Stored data
+-------+

Definition item_texts (its : list item) : list string := omap (fun i => match i with IText s => Some s | _ => None end) its.
Definition item_calls (k : Z) (its : list item) : list call_delta :=
  omap (fun i => match i with ICall c => if cd_Index c =? k then Some c else None | _ => None end) its.
(** The argument fragments of a call, and the identity its first entry
    gives. *)
Definition call_arguments (k : Z) (its : list item) : list string := item_calls k its ≫= (fun c => nonempty (cd_Arguments c)).
Definition call_identity (k : Z) (its : list item) : option (string * string) :=
  (fun c => (cd_ID c, cd_Name c)) <$> head (item_calls k its).

Definition event_texts (es : list message_event) : list string :=
  omap (fun e => match e with EvTextDelta _ s => Some s | _ => None end) es.
Definition block_arguments (i : Z) (es : list message_event) : list string :=
  omap (fun e => match e with EvJSONDelta j s => if j =? i then Some s else None | _ => None end) es.
Definition block_identity (i : Z) (es : list message_event) : list (string * string) :=
  omap (fun e => match e with EvToolStart j id name => if j =? i then Some (id, name) else None | _ => None end) es.

Lemma item_texts_app a b : item_texts (a ++ b) = item_texts a ++ item_texts b.
Proof. apply omap_app. Qed.
Lemma item_calls_app k a b : item_calls k (a ++ b) = item_calls k a ++ item_calls k b.
Proof. apply omap_app. Qed.
Lemma event_texts_app a b : event_texts (a ++ b) = event_texts a ++ event_texts b.
Proof. apply omap_app. Qed.
Lemma block_arguments_app i a b : block_arguments i (a ++ b) = block_arguments i a ++ block_arguments i b.
Proof. apply omap_app. Qed.
Lemma block_identity_app i a b : block_identity i (a ++ b) = block_identity i a ++ block_identity i b.
Proof. apply omap_app. Qed.
Lemma call_arguments_snoc k its c :
  call_arguments k (its ++ [ICall c]) = call_arguments k its ++ (if cd_Index c =? k then nonempty (cd_Arguments c) else []).
Proof.
  unfold call_arguments. rewrite item_calls_app, bind_app. f_equal. cbn. destruct (cd_Index c =? k); [|done]. cbn. by rewrite app_nil_r.
Qed.
Lemma call_identity_snoc k its c :
  call_identity k (its ++ [ICall c]) =
  match call_identity k its with Some x => Some x | None => if cd_Index c =? k then Some (cd_ID c, cd_Name c) else None end.
Proof.
  unfold call_identity. rewrite item_calls_app. destruct (item_calls k its); [|done]. cbn. by destruct (cd_Index c =? k).
Qed.

(** The blocks of the translator against what it has conveyed. *)
Record conveys (its : list item) (t : openAIStreamTranslator) (out : list message_event) : Prop := {
  cv_texts : event_texts out = item_texts its;
  cv_call : forall k i, ot_toolIndices t !! k = Some i ->
    i < ot_nextIndex t /\ block_arguments i out = call_arguments k its /\
    exists id, call_identity k its = Some id /\ block_identity i out = [id];
  cv_new : forall k, ot_toolIndices t !! k = None -> item_calls k its = [];
  cv_inj : forall k k' i, ot_toolIndices t !! k = Some i -> ot_toolIndices t !! k' = Some i -> k = k';
  cv_fresh : forall i, ot_nextIndex t <= i -> block_arguments i out = [] /\ block_identity i out = [];
  cv_range : forall k i, ot_toolIndices t !! k = Some i -> 0 <= i;
  cv_next : 0 <= ot_nextIndex t;
}.

(** Events without content, which start no tool block. *)
Definition silent (e : message_event) : Prop :=
  match e with EvTextDelta _ _ | EvJSONDelta _ _ | EvToolStart _ _ _ => False | _ => True end.

Lemma conveys_silent its t t' out e :
  silent e -> conveys its t out -> ot_toolIndices t' = ot_toolIndices t -> ot_nextIndex t <= ot_nextIndex t' ->
  conveys its t' (out ++ [e]).
Proof.
  intros He [H1 H2 H3 H4 H5 H6 H7] Ht Hn.
  assert (Hq : event_texts [e] = [] /\ forall i, block_arguments i [e] = [] /\ block_identity i [e] = []).
  { destruct e; try done; cbn; split; done. }
  destruct Hq as [Hq1 Hq2]. split; rewrite ?Ht; try done; try lia.
  - by rewrite event_texts_app, Hq1, app_nil_r.
  - intros k i Hk. destruct (H2 k i Hk) as (? & ? & ?). destruct (Hq2 i) as [Ha Hb].
    rewrite block_arguments_app, block_identity_app, Ha, Hb, !app_nil_r. split_and!; [lia|done|done].
  - intros i Hi. destruct (Hq2 i) as [Ha Hb]. rewrite block_arguments_app, block_identity_app, Ha, Hb, !app_nil_r. apply H5. lia.
Qed.
(** A provider that speaks the client's protocol is passed through: what
    has been sent and held back is, byte for byte and in order, the beginning
    of the provider's stream, and with the tail of an answered stream it is
    the provider's frames up to the terminal one. *)
Theorem stream_verbatim body ending d res :
  providerProtocol = clientProtocol -> ResponseModel = "" ->
  attempt body ending = (d, res) ->
  begins (delivered d) (string_of_bytes body) /\
  forall tail u, res = StreamAnswered tail u ->
    exists frames raw, complete_stream body frames raw /\ String.concat "" (dv_sent d) +:+ tail = String.concat "" frames +:+ raw.
Proof.
  intros Hp Hm H. destruct (attempt_frames _ _ _ _ H) as (frames & Hf & Hb & Ha).
  assert (H0 : dv_translator start_delivery = None).
  { cbn. unfold newStreamTranslator. rewrite Hp. destruct (String.eqb_spec clientProtocol "anthropic") as [->|]; [done|].
    destruct (String.eqb_spec clientProtocol "openai") as [->|]; done. }
  assert (Hnone : forall fs t out, translate_frames ToLower None fs = inr (t, out) -> t = None /\ out = String.concat "" fs).
  { induction fs as [|f fs IH]; intros t out Hfs; simpl in Hfs; [by injection Hfs as <- <-|].
    apply bind_err_inr in Hfs as [[t1 out1] [H1 H2]]. injection H2 as <- <-. destruct (IH _ _ H1) as [-> ->]. split; [done|].
    change (f +:+ String.concat "" fs = String.concat "" ([f] ++ fs)). by rewrite concat_string_app. }
  assert (Hfeed : forall d1, feed (deliver ToLower clientProtocol ResponseModel StreamBytes sink) start_delivery frames = Some d1 ->
            dv_translator d1 = None /\ delivered d1 = String.concat "" frames).
  { intros d1 Hd1. apply (feed_output _ _ _ _ _ _ _ _ Hm) in Hd1 as (out & Ht & Ho). rewrite H0 in Ht. apply Hnone in Ht as [-> ->].
    by rewrite Ho. }
  split.
  - destruct Hf as [Hf|(d1 & f & e & Hf & Hd & Hbf & _)]; apply Hfeed in Hf as [Ht Ho]; [by rewrite Ho|].
    apply (deliver_failed _ _ _ _ _ _ _ _ _ Hm) in Hd as [->|(out & Hout & ->)]; [by rewrite Ho|].
    rewrite Ht in Hout. cbn in Hout. injection Hout as _ <-. by rewrite Ho.
  - intros tail u Hres. destruct (Ha _ _ Hres) as (Hf' & _ & _ & raw & data & Hraw & -> & Hc & _).
    apply Hfeed in Hf' as [Ht Ho]. rewrite Ht in Hraw. injection Hraw as <-.
    exists frames, raw. split; [done|]. rewrite <- Ho. unfold delivered. by rewrite append_assoc.
Qed.
(* ===== verification/ResponseFacts.v ===== *)
(** * What a translated response keeps

    The bounds of the usage a provider reports, the correspondence of finish
    reasons, and the content of a response in both directions. *)

From S2P Require Import Prelude GoStrings GoFloat Json Responses StreamFacts.

(** ** Usage *)

Definition within (hi : Z) (n : option Z) : Prop := match n with Some n => 0 <= n <= hi | None => True end.

Lemma usage_count_within m key n : usage_count m key = inr n -> within max_tokens_reported n.
Proof.
  unfold usage_count. destruct (m !! key) as [j|]; [|by intros [= <-]].
  assert (Hj : match dec_int64 j 0 with
               | Some n => if (n <? 0) || (max_tokens_reported <? n) then inl "invalid usage" else inr (Some n)
               | None => inl "invalid usage"
               end = inr n -> within max_tokens_reported n).
  { destruct (dec_int64 j 0) as [k|]; [|done]. destruct (_ || _) eqn:H; [done|]. intros [= <-].
    apply orb_false_iff in H as [H1%Z.ltb_ge H2%Z.ltb_ge]. simpl. lia. }
  destruct j; try exact Hj. by intros [= <-].
Qed.

Lemma detail_count_within d key before n :
  within max_tokens_reported before -> detail_count d key before = inr n -> within max_tokens_reported n.
Proof.
  unfold detail_count. destruct (usage_count d key) as [|k] eqn:Hk; [done|]. apply usage_count_within in Hk. simpl.
  destruct k; intros ? [= <-]; done.
Qed.

Ltac counts :=
  repeat match goal with
         | H : bind_err ?x _ = inr _ |- _ => destruct x as [|?] eqn:?; [discriminate H|]; simpl in H
         | H : usage_count _ _ = inr _ |- _ => apply usage_count_within in H
         end.

(** Sums of two counts do not wrap. *)
Lemma sum_counts_exact n a b :
  0 <= n <= max_tokens_reported -> within max_tokens_reported a -> within max_tokens_reported b ->
  sum_counts n [a; b] = n + default 0 a + default 0 b.
Proof.
  intros Hn Ha Hb. unfold within, max_tokens_reported in *. cbn. unfold max_int64 in *.
  assert (H64 : forall z, 0 <= z <= 4000000000000 -> wrap64 z = z) by (intros; apply wrap64_id; unfold min_int64, max_int64; lia).
  destruct a as [a|]; simpl in *; [rewrite (H64 (n + a)) by lia|]; destruct b as [b|]; simpl in *; rewrite ?H64 by lia; lia.
Qed.

Local Arguments sum_counts : simpl never.

Definition usage_within (u : TokenUsage) : Prop :=
  within (3 * max_tokens_reported) (Input u) /\ within max_tokens_reported (Output u) /\
  within max_tokens_reported (CacheRead u) /\ within max_tokens_reported (CacheWrite u).

Lemma within_wider n : within max_tokens_reported n -> within (3 * max_tokens_reported) n.
Proof. destruct n; simpl; unfold max_tokens_reported; lia. Qed.

Lemma openai_usage_within m u : openai_usage m = inr u -> usage_within u.
Proof.
  unfold openai_usage. intros H. counts.
  match goal with
  | H : match m !! "prompt_tokens_details" with None => _ | Some _ => _ end = inr ?c |- _ =>
      assert (Hc : within max_tokens_reported c.1 /\ within max_tokens_reported c.2);
        [destruct (m !! "prompt_tokens_details") as [details|]; [|by injection H as <-];
         destruct (dec_map details None); [|discriminate H];
         apply bind_err_inr in H as (r & Hr & H); apply bind_err_inr in H as (w & Hw & H); injection H as <-;
         apply detail_count_within in Hr; [|done]; apply detail_count_within in Hw; done|]
  end.
  destruct Hc as [Hc1 Hc2]. unfold usage_within.
  destruct (_ : option Z) as [miss|] in H.
  - repeat case_match; try discriminate H; injection H as <-; split_and!; try done; by apply within_wider.
  - injection H as <-. split_and!; try done. by apply within_wider.
Qed.

Lemma anthropic_usage_within m u : anthropic_usage m = inr u -> usage_within u.
Proof.
  unfold anthropic_usage. intros H. counts. injection H as <-. unfold usage_within. simpl. split_and!; try done.
  match goal with |- within _ (_ <$> ?i) => destruct i as [n|]; [|done] end. simpl in *.
  rewrite sum_counts_exact by done.
  repeat match goal with H : within _ ?o |- _ => destruct o; simpl in H end; simpl; unfold max_tokens_reported in *; lia.
Qed.

(** A usage that [ParseUsage] accepts is consistent, with no overflow on
    the way: counts are between zero and 10^12, the input of the Messages API
    includes its cache counts and so stays below 3 * 10^12, and the cache
    counts fit into the input they are part of. *)
Theorem usage_consistent protocol raw u :
  ParseUsage protocol raw = inr u ->
  within (3 * max_tokens_reported) (Input u) /\ within max_tokens_reported (Output u) /\
  within max_tokens_reported (CacheRead u) /\ within max_tokens_reported (CacheWrite u) /\
  forall n, Input u = Some n -> default 0 (CacheRead u) + default 0 (CacheWrite u) <= n.
Proof.
  unfold ParseUsage. destruct (unmarshal_raw _ _ _) as [[m|]|]; [|by intros [= <-]..].
  intros H. apply bind_err_inr in H as (v & Hv & H).
  assert (Hw : within (3 * max_tokens_reported) (Input v) /\ within max_tokens_reported (Output v) /\
               within max_tokens_reported (CacheRead v) /\ within max_tokens_reported (CacheWrite v)).
  { destruct (String.eqb protocol "openai").
    - exact (openai_usage_within _ _ Hv).
    - exact (anthropic_usage_within _ _ Hv). }
  destruct Hw as (H1 & H2 & H3 & H4). destruct (Input v) as [n|] eqn:Hn.
  - destruct (_ <? _) eqn:Hs; [done|]. injection H as <-. rewrite Hn. split_and!; try done. intros ? [= <-].
    rewrite sum_counts_exact in Hs by (done || unfold max_tokens_reported; lia). apply Z.ltb_ge in Hs. lia.
  - injection H as <-. by rewrite Hn.
Qed.

(** ** Finish reasons *)

(** The finish reasons that both protocols have correspond one to one: a
    reason that is translated there and back is the same, without a warning,
    and a reason that has no counterpart is an error and never another
    reason. *)
Theorem finish_reasons_correspond r :
  (forall a, translateOpenAIStopReason (Some r) = inr a -> r <> "" -> translateAnthropicStopReason (Some a) = inr (r, [])) /\
  (forall o, translateAnthropicStopReason (Some r) = inr (o, []) -> r <> "" -> translateOpenAIStopReason (Some o) = inr r) /\
  (r <> "" -> r ∉ ["stop"; "length"; "tool_calls"] ->
     translateOpenAIStopReason (Some r) = inl (TranslationError "unrepresentable_finish_reason" "choices[0].finish_reason")).
Proof.
  destruct (decide (r ∈ [""; "stop"; "length"; "tool_calls"; "end_turn"; "max_tokens"; "tool_use"; "stop_sequence"; "refusal"])) as [Hr|Hr].
  - rewrite !elem_of_cons, elem_of_nil in Hr.
    repeat (destruct Hr as [->|Hr];
      [split_and!; [intros a Ha Hne; vm_compute in Ha; by simplify_eq|intros o Ho Hne; vm_compute in Ho; by simplify_eq|intros Hne Hin; first [done|by destruct Hne|destruct Hin; rewrite !elem_of_cons; by auto 6]]|]).
    done.
  - rewrite !not_elem_of_cons in Hr. destruct Hr as (N1 & N2 & N3 & N4 & N5 & N6 & N7 & N8 & N9 & _).
    assert (Ho : translateOpenAIStopReason (Some r) = inl (TranslationError "unrepresentable_finish_reason" "choices[0].finish_reason")).
    { unfold translateOpenAIStopReason, no_reason. cbv zeta. change (default "" (Some r)) with r.
      by rewrite (proj2 (String.eqb_neq r _) N1), (proj2 (String.eqb_neq r _) N2), (proj2 (String.eqb_neq r _) N3),
        (proj2 (String.eqb_neq r _) N4). }
    assert (Ha : translateAnthropicStopReason (Some r) = inl (TranslationError "unrepresentable_finish_reason" "stop_reason")).
    { unfold translateAnthropicStopReason, no_reason. cbv zeta. change (default "" (Some r)) with r.
      by rewrite (proj2 (String.eqb_neq r _) N1), (proj2 (String.eqb_neq r _) N5), (proj2 (String.eqb_neq r _) N6),
        (proj2 (String.eqb_neq r _) N7), (proj2 (String.eqb_neq r _) N8), (proj2 (String.eqb_neq r _) N9). }
    rewrite Ho, Ha. by split_and!.
Qed.

(** ** Content of a Messages response *)

Definition is_type (kind : string) (b : contentBlock) : bool := String.eqb (block_Type b) kind.
Definition block_texts (b : contentBlock) : list string := if is_type "text" b then option_list (block_Text b) else [].
Definition block_thinking (b : contentBlock) : list string := if is_type "thinking" b then option_list (block_Thinking b) else [].
(** Identifier, name and arguments; the arguments are the bytes of the block's
    input. *)
Definition block_calls (b : contentBlock) : list (string * string * string) :=
  if is_type "tool_use" b then (fun j => (block_ID b, block_Name b, source j)) <$> option_list (block_Input b) else [].
Definition representable (b : contentBlock) : bool := is_type "text" b || is_type "thinking" b || is_type "tool_use" b.
Definition block_warnings (i : Z) (b : contentBlock) : list string := if representable b then [] else [indexed "content" i ".type"].

Lemma collect_block_spec c i b c1 :
  collect_block c i b = Some c1 ->
  collected_text c1 = collected_text c +:+ String.concat "" (block_texts b) /\
  collected_reasoning c1 = collected_reasoning c +:+ String.concat "" (block_thinking b) /\
  collected_calls c1 = collected_calls c ++ block_calls b /\
  collected_warnings c1 = collected_warnings c ++ block_warnings i b.
Proof.
  unfold collect_block, block_texts, block_thinking, block_calls, block_warnings, representable, is_type.
  destruct (String.eqb_spec (block_Type b) "text") as [->|_].
  { destruct (block_Text b) as [t|]; [|done]. intros [= <-]. cbn. by rewrite append_nil, !app_nil_r. }
  destruct (String.eqb_spec (block_Type b) "thinking") as [->|_].
  { destruct (block_Thinking b) as [t|]; intros [= <-]; cbn; by rewrite ?append_nil, !app_nil_r. }
  destruct (String.eqb_spec (block_Type b) "tool_use") as [_|_].
  { destruct (_ || _) eqn:Hbad; [done|]. intros [= <-]. apply orb_false_iff in Hbad as [_ Hobj%negb_false_iff].
    destruct (block_Input b) as [j|]; [|done]. cbn. by rewrite !append_nil, app_nil_r. }
  intros [= <-]. cbn. by rewrite !append_nil, app_nil_r.
Qed.

Lemma collect_blocks_spec bs c i c' :
  collect_blocks c i bs = Some c' ->
  collected_text c' = collected_text c +:+ String.concat "" (bs ≫= block_texts) /\
  collected_reasoning c' = collected_reasoning c +:+ String.concat "" (bs ≫= block_thinking) /\
  collected_calls c' = collected_calls c ++ (bs ≫= block_calls) /\
  collected_warnings c' = collected_warnings c ++ concat (imap (fun k b => block_warnings (i + Z.of_nat k) b) bs).
Proof.
  revert c i. induction bs as [|b bs IH]; intros c i H; simpl in H.
  { injection H as <-. by rewrite !append_nil, !app_nil_r. }
  destruct (collect_block c i b) as [c1|] eqn:Hc; [|done]. apply IH in H as (-> & -> & -> & ->).
  apply collect_block_spec in Hc as (-> & -> & -> & ->). rewrite !bind_cons, !concat_string_app, !append_assoc, <- !(assoc_L _).
  split_and!; try done. rewrite imap_cons. cbn [concat]. rewrite Z.add_0_r. do 3 f_equal. apply imap_ext. intros k x _. cbn. f_equal. lia.
Qed.

(** A translated Messages response carries all its text, its reasoning
    and its tool calls in order, the arguments of a call as the very bytes the
    provider sent, and names every block it leaves out in its warnings. *)
Theorem messages_response_content m defaultModel v warnings :
  translateMessagesResponse m defaultModel = inr (v, warnings) ->
  exists c finish fields usage,
    v = VMap (fields ++ [("choices", VArr [VMap [("index", VInt 0); ("message", collected_message c); ("finish_reason", VStr finish)]])] ++ usage) /\
    collected_text c = String.concat "" (reply_Content m ≫= block_texts) /\
    collected_reasoning c = String.concat "" (reply_Content m ≫= block_thinking) /\
    collected_calls c = reply_Content m ≫= block_calls /\
    (collected_text c <> "" \/ collected_reasoning c <> "" \/ collected_calls c <> []) /\
    forall k b, reply_Content m !! k = Some b -> representable b = false -> indexed "content" (Z.of_nat k) ".type" ∈ warnings.
Proof.
  unfold translateMessagesResponse. destruct (_ || _); [done|]. destruct (collect_blocks _ _ _) as [c|] eqn:Hc; [|done].
  destruct (_ && _ && _) eqn:He; [by destruct (collected_warnings c)|].
  intros H. apply bind_err_inr in H as [finish [_ H]]. injection H as <- <-.
  apply collect_blocks_spec in Hc as (H1 & H2 & H3 & H4). exists c, finish.1, [("id", VStr (reply_ID m)); ("object", VStr "chat.completion");
    ("model", VStr (if String.eqb (reply_Model m) "" then defaultModel else reply_Model m))], (usage_member (translateAnthropicUsage (reply_Usage m) None)).
  split_and!; [done|done|done|done| |].
  - destruct (String.eqb_spec (collected_text c) ""); [|by left]. destruct (String.eqb_spec (collected_reasoning c) ""); [|by right; left].
    right; right. by apply andb_false_iff in He as [?|?%bool_decide_eq_false].
  - intros k b Hk Hb. apply elem_of_sortedUnique. apply elem_of_app; left. rewrite H4. apply list_elem_of_In, in_concat.
    exists (block_warnings (Z.of_nat k) b). split; [|unfold block_warnings; rewrite Hb; by left].
    apply list_elem_of_In, list_elem_of_lookup. exists k. by rewrite list_lookup_imap, Hk.
Qed.

(** ** Content of a chat completion *)

(** A translated chat completion carries its text, its refusal and its
    tool calls in order, each call with its identifier, its name and the
    object that its arguments decode to, in which numbers are doubles; it is
    never empty, and reasoning and
    refusals are named in its warnings. *)
Theorem chat_response_content r defaultModel v warnings :
  translateChatResponse r defaultModel = inr (v, warnings) ->
  exists choice texts tools fields rest,
    response_Choices r = [choice] /\
    let m := choice_Message choice in
    let refusal := if String.eqb (message_Refusal m) "" then [] else [text_value (message_Refusal m)] in
    v = VMap (fields ++ [("content", VArr ((text_value <$> texts) ++ refusal ++ tools))] ++ rest) /\
    content_texts (message_Content m) = Some texts /\
    Forall2 (fun call tool => exists j input, parse (call_Arguments call) = Some j /\ any_object j = Some input /\
               call_ID call <> "" /\ call_Name call <> "" /\
               tool = VMap [("type", VStr "tool_use"); ("id", VStr (call_ID call)); ("name", VStr (call_Name call)); ("input", input)])
      (message_ToolCalls m) tools /\
    (text_value <$> texts) ++ refusal ++ tools <> [] /\
    (message_Reasoning m <> "" -> "choices[0].message.reasoning_content" ∈ warnings) /\
    (message_Refusal m <> "" -> "choices[0].message.refusal" ∈ warnings).
Proof.
  unfold translateChatResponse. destruct (response_Choices r) as [|choice [|]]; [done| |done]. destruct (_ || _); [done|].
  destruct (_ && _ && _ && _); [done|]. destruct (translateOpenAIResponseContent _ _ _) as [content|] eqn:Hc; [|done].
  destruct (String.eqb (firstNonEmpty _ _) ""); [done|]. intros H. apply bind_err_inr in H as [finish [_ H]]. injection H as <- <-.
  unfold translateOpenAIResponseContent in Hc. destruct (content_texts _) as [texts|] eqn:Ht; [|done]. cbn in Hc.
  destruct (mapM tool_use_value _) as [tools|] eqn:Htools; [|done]. cbn in Hc. case_bool_decide as Hne; [done|]. injection Hc as <-.
  exists choice, texts, tools, [("id", VStr (response_ID r)); ("type", VStr "message"); ("role", VStr "assistant");
    ("model", VStr (firstNonEmpty (response_Model r) defaultModel))],
    ([("stop_reason", VStr finish); ("stop_sequence", VNull)] ++ usage_member (translateOpenAIUsage (response_Usage r))).
  split; [done|]. cbv zeta. split_and!; [done|done| |done| |].
  - apply mapM_Some in Htools. eapply Forall2_impl; [exact Htools|]. intros call tool. unfold tool_use_value.
    destruct (_ || _) eqn:Hid; [done|]. apply orb_false_iff in Hid as [H1%String.eqb_neq H2%String.eqb_neq].
    destruct (parse (call_Arguments call)) as [j|] eqn:Hp; [|done]. cbn. destruct (any_object j) as [input|] eqn:Ho; [|done].
    intros [= <-]. by exists j, input.
  - intros Hr. apply elem_of_sortedUnique, elem_of_app; left. apply String.eqb_neq in Hr. rewrite Hr. by left.
  - intros Hr. apply elem_of_sortedUnique, elem_of_app; right. apply String.eqb_neq in Hr. rewrite Hr. by left.
Qed.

+-------+

### WHAT TO PRODUCE
Answer with the number alone after working out how many lines in the records contain the string "right".

### ANSWER SPACE
3